We have compared the expression of the neural cell adhesion molecule (N- CAM) and the neuron-glial cell adhesion molecule (Ng-CAM) during histogenesis of the chick nervous system. Data from immunohistochemistry and photometry were combined to construct maps of the overall distribution and dynamics of CAM appearance and disappearance. Each CAM appeared in a characteristic spatial and temporal pattern in various areas during cell movement, fiber outgrowth, tract formation, and myelination.
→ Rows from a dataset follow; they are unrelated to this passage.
(* ===== verification/Sha256.v ===== *)
(** * sha256sum

    The program [app/sha256sum.c]: the context, the compression of a block, the buffering of
    the input and the padding, proved against the definition of the hash in FIPS 180-4. *)
From Stdlib Require Import ZArith Lia List Bool.
From stdpp Require Import base list.
From S2P Require Import Prelude Bytes.

#[local] Open Scope Z_scope.

(** ** The program *)

(** The [n] words of 32 bits of a number, the highest first. *)
Fixpoint words_of (n : nat) (x : Z) : list Z :=
  match n with
  | O => []
  | S n => words_of n (x / 2 ^ 32) ++ [x mod 2 ^ 32]
  end.

(** The table of round constants, a line of the source in each number. *)
Definition K : list Z := Eval cbv in concat (map (words_of 8) [
  0x428a2f9871374491b5c0fbcfe9b5dba53956c25b59f111f1923f82a4ab1c5ed5;
  0xd807aa9812835b01243185be550c7dc372be5d7480deb1fe9bdc06a7c19bf174;
  0xe49b69c1efbe47860fc19dc6240ca1cc2de92c6f4a7484aa5cb0a9dc76f988da;
  0x983e5152a831c66db00327c8bf597fc7c6e00bf3d5a7914706ca635114292967;
  0x27b70a852e1b21384d2c6dfc53380d13650a7354766a0abb81c2c92e92722c85;
  0xa2bfe8a1a81a664bc24b8b70c76c51a3d192e819d6990624f40e3585106aa070;
  0x19a4c1161e376c082748774c34b0bcb5391c0cb34ed8aa4a5b9cca4f682e6ff3;
  0x748f82ee78a5636f84c878148cc7020890befffaa4506cebbef9a3f7c67178f2
]).

Record sha256_ctx := Sha256_ctx { state : list Z; buf : list Z; buflen : Z; bitlen : Z }.

#[export] Instance eta_sha256_ctx : Eta sha256_ctx := fun c => Sha256_ctx (state c) (buf c) (buflen c) (bitlen c).

Definition rotr (x n : Z) : Z := Z.lor (Z.shiftr x n) (u32 (Z.shiftl x (32 - n))).
Definition Ch (x y z : Z) : Z := Z.lxor (Z.land x y) (Z.land (u32 (Z.lnot x)) z).
Definition Maj (x y z : Z) : Z := Z.lxor (Z.lxor (Z.land x y) (Z.land x z)) (Z.land y z).
Definition Sigma0 (x : Z) : Z := Z.lxor (Z.lxor (rotr x 2) (rotr x 13)) (rotr x 22).
Definition Sigma1 (x : Z) : Z := Z.lxor (Z.lxor (rotr x 6) (rotr x 11)) (rotr x 25).
Definition sigma0 (x : Z) : Z := Z.lxor (Z.lxor (rotr x 7) (rotr x 18)) (Z.shiftr x 3).
Definition sigma1 (x : Z) : Z := Z.lxor (Z.lxor (rotr x 17) (rotr x 19)) (Z.shiftr x 10).

(** What the buffer of a new context holds is not set. *)
Definition sha256_init (junk : list Z) : sha256_ctx :=
  Sha256_ctx [0x6a09e667; 0xbb67ae85; 0x3c6ef372; 0xa54ff53a; 0x510e527f; 0x9b05688c; 0x1f83d9ab; 0x5be0cd19] junk 0 0.

(** The first loop of [sha256_transform]: [m] is the words written so far. *)
Fixpoint load_words (k : nat) (i j : Z) (data m : list Z) : res (list Z) :=
  match k with
  | O => Ok m
  | S k =>
      let! b0 := aget data j in
      let! b1 := aget data (j + 1) in
      let! b2 := aget data (j + 2) in
      let! b3 := aget data (j + 3) in
      load_words k (i + 1) (j + 4) data
        (m ++ [Z.lor (Z.lor (Z.lor (u32 (Z.shiftl b0 24)) (Z.shiftl b1 16)) (Z.shiftl b2 8)) b3])
  end.

(** The second one. *)
Fixpoint extend_words (k : nat) (i : Z) (m : list Z) : res (list Z) :=
  match k with
  | O => Ok m
  | S k =>
      let! m2 := aget m (i - 2) in
      let! m7 := aget m (i - 7) in
      let! m15 := aget m (i - 15) in
      let! m16 := aget m (i - 16) in
      extend_words k (i + 1) (m ++ [u32 (sigma1 m2 + m7 + sigma0 m15 + m16)])
  end.

(** The variables [a] to [h]. *)
Record vars := Vars { va : Z; vb : Z; vc : Z; vd : Z; ve : Z; vf : Z; vg : Z; vh : Z }.

Definition round (v : vars) (ki mi : Z) : vars :=
  let t1 := u32 (vh v + Sigma1 (ve v) + Ch (ve v) (vf v) (vg v) + ki + mi) in
  let t2 := u32 (Sigma0 (va v) + Maj (va v) (vb v) (vc v)) in
  Vars (u32 (t1 + t2)) (va v) (vb v) (vc v) (u32 (vd v + t1)) (ve v) (vf v) (vg v).

Fixpoint rounds (k : nat) (i : Z) (m : list Z) (v : vars) : res vars :=
  match k with
  | O => Ok v
  | S k => let! ki := aget K i in let! mi := aget m i in rounds k (i + 1) m (round v ki mi)
  end.

Definition sha256_transform (ctx : sha256_ctx) (data : list Z) : res sha256_ctx :=
  let! m := load_words 16 0 0 data [] in
  let! m := extend_words 48 16 m in
  match state ctx with
  | [s0; s1; s2; s3; s4; s5; s6; s7] =>
      let! v := rounds 64 0 m (Vars s0 s1 s2 s3 s4 s5 s6 s7) in
      Ok (ctx <| state := [u32 (s0 + va v); u32 (s1 + vb v); u32 (s2 + vc v); u32 (s3 + vd v);
                           u32 (s4 + ve v); u32 (s5 + vf v); u32 (s6 + vg v); u32 (s7 + vh v)] |>)
  | _ => Fault OutOfBounds
  end.

Fixpoint sha256_update (ctx : sha256_ctx) (data : list Z) : res sha256_ctx :=
  match data with
  | [] => Ok ctx
  | b :: data =>
      let! bf := aset (buf ctx) (buflen ctx) b in
      let ctx := ctx <| buf := bf |> <| buflen := u32 (buflen ctx + 1) |> in
      if buflen ctx =? 64 then
        let! ctx := sha256_transform ctx (buf ctx) in
        sha256_update (ctx <| bitlen := u64 (bitlen ctx + 512) |> <| buflen := 0 |>) data
      else sha256_update ctx data
  end.

(** [while (i < i + k) buf[i++] = 0] *)
Fixpoint zeros (k : nat) (b : list Z) (i : Z) : res (list Z) :=
  match k with
  | O => Ok b
  | S k => let! b := aset b i 0 in zeros k b (i + 1)
  end.

(** The eight stores of the length, from [buf[63]] down. *)
Fixpoint put_len (k : nat) (b : list Z) (i len : Z) : res (list Z) :=
  match k with
  | O => Ok b
  | S k => let! b := aset b i (u8 len) in put_len k b (i - 1) (Z.shiftr len 8)
  end.

(** The last loop: the bytes of a word, the highest first. *)
Definition word_bytes (w : Z) : list Z :=
  [Z.land (Z.shiftr w 24) 255; Z.land (Z.shiftr w 16) 255; Z.land (Z.shiftr w 8) 255; Z.land w 255].

(** The first part of [sha256_final]: a one bit and zeros, up to the place of the length. *)
Definition pad_zeros (ctx : sha256_ctx) : res sha256_ctx :=
  let i := buflen ctx in
  if i <? 56 then
    let! b := aset (buf ctx) i 0x80 in
    let! b := zeros (Z.to_nat (56 - (i + 1))) b (i + 1) in
    Ok (ctx <| buf := b |>)
  else
    let! b := aset (buf ctx) i 0x80 in
    let! b := zeros (Z.to_nat (64 - (i + 1))) b (i + 1) in
    let! ctx := sha256_transform (ctx <| buf := b |>) b in
    let! b := zeros 56 (buf ctx) 0 in
    Ok (ctx <| buf := b |>).

Definition sha256_final (ctx : sha256_ctx) : res (list Z) :=
  let! ctx := pad_zeros ctx in
  let ctx := ctx <| bitlen := u64 (bitlen ctx + u32 (buflen ctx * 8)) |> in
  let! b := put_len 8 (buf ctx) 63 (bitlen ctx) in
  let! ctx := sha256_transform (ctx <| buf := b |>) b in
  Ok (concat (map word_bytes (state ctx))).

(** The loop of [sha256_file]: what the calls of [read] return, up to the one that returns
    nothing. *)
Fixpoint update_all (reads : list (list Z)) (ctx : sha256_ctx) : res sha256_ctx :=
  match reads with
  | [] => Ok ctx
  | b :: reads =>
      match b with
      | [] => Ok ctx
      | _ => let! ctx := sha256_update ctx b in update_all reads ctx
      end
  end.

Definition sha256_file (junk : list Z) (reads : list (list Z)) : res (list Z) :=
  let! ctx := update_all reads (sha256_init junk) in
  sha256_final ctx.

(** ** The standard

    FIPS 180-4, sections 4.1.2, 4.2.2, 5.1.1, 5.3.3 and 6.2.2, on numbers below 2^32. *)

Definition add32 (x y : Z) : Z := (x + y) mod 2 ^ 32.
Definition ROTR (n x : Z) : Z := (x / 2 ^ n + x * 2 ^ (32 - n)) mod 2 ^ 32.
Definition SHR (n x : Z) : Z := x / 2 ^ n.
Definition fCh (x y z : Z) : Z := Z.lxor (Z.land x y) (Z.land (2 ^ 32 - 1 - x) z).
Definition fS0 (x : Z) : Z := Z.lxor (Z.lxor (ROTR 2 x) (ROTR 13 x)) (ROTR 22 x).
Definition fS1 (x : Z) : Z := Z.lxor (Z.lxor (ROTR 6 x) (ROTR 11 x)) (ROTR 25 x).
Definition fs0 (x : Z) : Z := Z.lxor (Z.lxor (ROTR 7 x) (ROTR 18 x)) (SHR 3 x).
Definition fs1 (x : Z) : Z := Z.lxor (Z.lxor (ROTR 17 x) (ROTR 19 x)) (SHR 10 x).

(** The bits two of three words have. *)
Definition fMaj (x y z : Z) : Z := Z.lor (Z.land x y) (Z.land z (Z.lor x y)).

(** The first 64 primes, up to 311. *)
Definition prime_b (n : Z) : bool := forallb (fun d => negb (n mod d =? 0)) (seqZ 2 (n - 2)).

Definition primes64 : list Z := List.filter prime_b (seqZ 2 310).

(** The largest [r] below [2 ^ n] with [r ^ 3 <= x], bit by bit. *)
Fixpoint cbrt (n : nat) (x r : Z) : Z :=
  match n with
  | O => r
  | S n => let r' := r + 2 ^ Z.of_nat n in cbrt n x (if r' ^ 3 <=? x then r' else r)
  end.

(** The constants: the first 32 bits of the fractional parts of the cube roots of the first 64
    primes, and of the square roots of the first eight of them. *)
Definition fK : list Z := map (fun p => cbrt 36 (p * 2 ^ 96) 0 mod 2 ^ 32) primes64.

Definition H0 : list Z := map (fun p => Z.sqrt (p * 2 ^ 64) mod 2 ^ 32) (take 8 primes64).

(** The 64 words of the schedule of a block. *)
Definition schedule (blk W : list Z) : Prop :=
  length W = 64%nat /\
  (forall t, (t < 16)%nat -> nth t W 0 = 2 ^ 24 * nth (4 * t) blk 0 + 2 ^ 16 * nth (4 * t + 1) blk 0 + 2 ^ 8 * nth (4 * t + 2) blk 0 + nth (4 * t + 3) blk 0) /\
  (forall t, (16 <= t < 64)%nat -> nth t W 0 = (fs1 (nth (t - 2) W 0) + nth (t - 7) W 0 + fs0 (nth (t - 15) W 0) + nth (t - 16) W 0) mod 2 ^ 32).

(** One step on [a ... h]. *)
Definition step (v : list Z) (kw : Z * Z) : list Z :=
  match v with
  | [a; b; c; d; e; f; g; h] =>
      let T1 := (h + fS1 e + fCh e f g + fst kw + snd kw) mod 2 ^ 32 in
      let T2 := (fS0 a + fMaj a b c) mod 2 ^ 32 in
      [add32 T1 T2; a; b; c; add32 d T1; e; f; g]
  | _ => v
  end.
N-CAM was more uniformly distributed than Ng-CAM and was present on all neural cell bodies and processes of the CNS and PNS. In the adult, the staining pattern of N- CAM remained similar to that in the embryo, although the staining intensity was diminished. During embryonic development, Ng-CAM was expressed on extending neurites and migrating neurons. The appearance Ng-CAM in the CNS was correlated particularly with times of cell migration in spinal cord and cerebellum, and in regions undergoing neurite extension, such as the developing white matter of the spinal cord, the optic nerve, and the medial longitudinal fasciculus. Cell bodies not undergoing migration were negative for Ng-CAM. In the adult CNS, Ng-CAM was markedly decreased in myelinated fiber tracts like the white matter of the spinal cord but persisted in unmyelinated regions such as the olfactory bulb. In contrast, in the PNS (for example, the dorsal root ganglion and sciatic nerve), Ng-CAM appeared early on both cell bodies and neurites, and it continued to be present on both in the adult, even in the presence of myelin. Maps comparing the relative distribution of Ng-CAM and N-CAM showed dynamic reversals as the nervous system developed and, as a result, the pattern of CAM expression was markedly different in embryos and adults. This difference appears to reflect changes in the roles of selective adhesion and of the two neuronal CAMs at different times of development.